SEOUL — The utility of non-fungible tokens (NFTs) took a significant leap into the heart of traditional corporate property rights this week, as a prominent Asian entertainment conglomerate announced it has successfully registered its entire digital intellectual property (IP) library as a series of NFTs on a public ledger. The move signals a decisive shift away from static digital art drops and toward utilizing blockchain architecture as the ultimate, unhackable notary public for global creative industries.
The studio is utilizing the NFT ledger to establish an immutable, publicly verifiable record of “Proof of Origin” for thousands of character designs, music tracks, and storylines. This cryptographic provenance allows the studio to instantly verify its copyright ownership during international distribution negotiations and provides a powerful legal bulwark against unauthorized AI scraping and deepfake replication.

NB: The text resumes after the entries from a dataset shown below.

(* ===== verification/GossipReplica.v ===== *)
(** * Replication of one node's entries

    The owner of a node state writes it; every other node holds a replica that
    lags behind.  This file states when a replica is consistent with its owner
    ([replica_of]), when the entries of a delta message are ([good_delta]), and
    shows that both survive every operation of the owner (compaction included)
    and every application of a delta, from the owner or relayed by a third
    node, truncated, reordered or duplicated. *)

From S2P Require Import Prelude GoLib GossipState.

(** ** Definitions *)

Definition version (st : nodeState) : N := n_Version (ns_meta st).

Definition internal_key (k : string) : Prop := k = leftKey ∨ k = compactKey.

#[global] Instance internal_key_dec k : Decision (internal_key k).
Proof. unfold internal_key. apply _. Defined.

(** The [Internal] flag of an entry agrees with its key, and internal entries
    are never deleted. *)
Definition entry_ok (e : Entry) : Prop :=
  (e_Internal e = true ↔ internal_key (e_Key e)) ∧ (e_Internal e = true → e_Deleted e = false).

(** The version the last compaction discards up to. *)
Definition floor (es : gmap string Entry) : N :=
  match es !! compactKey with
  | Some c => default 0%N (ParseUint (e_Value c))
  | None => 0%N
  end.

(** Well-formedness of any stored node state. *)
Record node_wf (st : nodeState) : Prop := {
  wf_key : ∀ k e, ns_Entries st !! k = Some e → e_Key e = k;
  wf_version : ∀ k e, ns_Entries st !! k = Some e → (0 < e_Version e ≤ version st)%N;
  wf_ok : ∀ k e, ns_Entries st !! k = Some e → entry_ok e;
  wf_distinct : ∀ k1 k2 e1 e2, ns_Entries st !! k1 = Some e1 → ns_Entries st !! k2 = Some e2 →
    e_Version e1 = e_Version e2 → k1 = k2;
}.

(** Well-formedness of the state a node keeps about itself. *)
Record owner_wf (st : nodeState) : Prop := {
  own_node : node_wf st;
  own_top : (0 < version st)%N →
    ∃ k e, ns_Entries st !! k = Some e ∧ e_Version e = version st;
  own_compact : ∀ c, ns_Entries st !! compactKey = Some c →
    ∃ cv, ParseUint (e_Value c) = Some cv ∧
      ∀ k e, ns_Entries st !! k = Some e → (cv < e_Version e)%N;
  own_left : n_Left (ns_meta st) = true ↔ is_Some (ns_Entries st !! leftKey);
}.

(** How an entry known at version [l] relates to the owner: it is current, a
    newer write of its key is still to come, or a compaction that discards it
    is still to come. *)
Definition entry_status (O : nodeState) (l : N) (e : Entry) : Prop :=
  ns_Entries O !! e_Key e = Some e ∨
  (∃ e', ns_Entries O !! e_Key e = Some e' ∧ l < e_Version e')%N ∨
  (e_Version e ≤ floor (ns_Entries O) ∧
   ∃ c, ns_Entries O !! compactKey = Some c ∧ l < e_Version c)%N.

(** A compaction entry that is not ahead of the owner's. *)
Definition compact_ok (O : nodeState) (e : Entry) : Prop :=
  e_Key e = compactKey →
  ∃ cv, ParseUint (e_Value e) = Some cv ∧ (cv ≤ floor (ns_Entries O) ∧ cv < e_Version e)%N.

(** [R] is a replica of the state of the owner [O]. *)
Record replica_of (O R : nodeState) : Prop := {
  rep_node : node_wf R;
  rep_version : (version R ≤ version O)%N;
  rep_complete : ∀ k e, ns_Entries O !! k = Some e → (e_Version e ≤ version R)%N →
    ns_Entries R !! k = Some e;
  rep_sound : ∀ k e, ns_Entries R !! k = Some e → entry_status O (version R) e;
  rep_compact : ∀ e, ns_Entries R !! compactKey = Some e → compact_ok O e;
  rep_left : is_Some (ns_Entries R !! leftKey) → n_Left (ns_meta R) = true;
  rep_left_owner : n_Left (ns_meta R) = true → n_Left (ns_meta O) = true;
}.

Crucially, the NFTs are engineered with embedded “IP Royalty” smart contracts. These contracts automatically ensure that whenever a piece of the studio’s digital IP is licensed or utilized by a third party, a predefined percentage of the transaction fee is instantly routed back to the original creators in real-time. This eliminates the multi-month settlement delays and opaque accounting practices that have historically plagued the global licensing industry.
“We are essentially building the ‘Gutenberg Press’ for digital ownership,” explained the studio’s chief technology officer. “By tokenizing our IP, we are moving from a fragile system of physical contracts into a world of deterministic, self-executing code. The NFT is no longer a speculative asset; it is the foundational infrastructure that allows creators to finally control and monetize their work in an increasingly complex digital landscape.”